A small change in Apple's rules about how idle a subscriber can be has deflated the Podcasting industry's stats.

Most podcasts are too niche. They don't have large, engaged audiences, but having signed up subscribers along the way, their numbers may look inflated. Apple recently determined that subscribers who haven't listened in 5 episodes will see their downloads paused, and podcasters are taking in where it counts—the paycheck.

The shift, Apple wrote in a blog post, was technical: The dominant podcasting platform had begun switching off automatic downloads for users who haven't listened to five episodes of a show in the last two weeks.
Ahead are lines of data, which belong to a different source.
(** [Serial.begin], [analogSetAttenuation], [ds18b20Sensor.begin] and
    [WiFi.begin] configure the devices and leave no trace in the world. *)
Definition setup : M unit :=
  delay 1000 ;;
  Serial_println "" ;;
  Serial_println "╔══════════════════════════════════════════════════╗" ;;
  Serial_println "║   🌊 UNDERWATER DRONE - WATER QUALITY MONITOR  ║" ;;
  Serial_println "║   📋 Sistem Monitoring Kualitas Air            ║" ;;
  Serial_println "║   🔧 ESP32 DevKit V1 | Wokwi Simulator        ║" ;;
  Serial_println "╚══════════════════════════════════════════════════╝" ;;
  Serial_println "" ;;
  Serial_println "✅ ADC dikonfigurasi (12-bit, 0-3.3V)" ;;
  Serial_print "✅ DS18B20 ditemukan: " ;;
  Serial_print (String_of_int getDeviceCount) ;;
  Serial_println " perangkat" ;;
  Serial_println "" ;;
  Serial_print "📡 Menghubungkan ke WiFi: " ;;
  Serial_println WIFI_SSID ;;
  wifi_wait 20 ;;
  Serial_println "" ;;
  status <- WiFi_status ;;
  (if status =? WL_CONNECTED then
     Serial_print "✅ Terhubung! IP Address: " ;;
     Serial_println localIP
   else
     Serial_println "⚠️ Gagal terhubung ke WiFi. Data hanya ditampilkan di Serial.") ;;
  Serial_println "" ;;
  Serial_println "🚀 Sistem monitoring dimulai!" ;;
  Serial_println "   📊 Pembacaan sensor setiap 1 detik" ;;
  Serial_println "   📡 Pengiriman data setiap 5 detik" ;;
  Serial_println "".

End Startup.

(* ================================================================== *)
(** * Further vocabulary *)
(* ================================================================== *)

(** [m] changes the observation [f] of the world by [g], whatever it reads. *)
Definition transforms {A B} (f : World -> B) (g : B -> B) (m : M A) : Prop :=
  forall w, f (exec m w) = g (f w).

(** The polls, among the next [n], that [wifi_wait] sees fail before one
    succeeds. *)
Fixpoint failed_polls {core : ArduinoCore} (f : nat -> Z) (start n : nat) : nat :=
  match n with
  | O => O
  | S n' => if f start =? WL_CONNECTED then O
            else S (failed_polls f (S start) n')
  end.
But while few users noticed the shift, some of the biggest podcasts in the world saw their official listener numbers drop dramatically. Long-running shows that publish frequently were hit particularly hard. A user who listened to a show like The New York Times' The Daily a few times, subscribed, but stopped listening would continue to count as a download indefinitely. Even better under the old rules: For people who listened to a show, dropped off for a while, but started listening again later, Apple would automatically download every show in between. The arrangement drove big download numbers, a crucial metric for ad sales and a sign of the vast reach of podcasts as a medium…

The shift came with no immediate warning. People who work on audio at The New York Times, NPR, and other major publishers told Semafor they were surprised by the September change, which had been years in the making but came with no advanced warning from Apple. One podcast network told Semafor it had seen its downloads drop between single digits and low double digits depending on the show. Another well-known podcaster and executive said for some shows, the decline in downloads was as high as 40%.

"Nearly every podcast that regularly publishes got an enormous haircut," one podcast industry insider said.

Semafor

I was shocked, moving back to Los Angeles in 2020, at what an industry podcasting had become. There were script writers, producers, voice actors, and studios. Santa Monica College was teaching courses in podcasting. I was surprised because the quality of most of the stuff I listen to still seems self-produced, and many of the larger podcasts I've come across always seem embroiled in plagiarism and other unsavory claims about sourcing their content. I guess it was all built on hot air and bad statistics.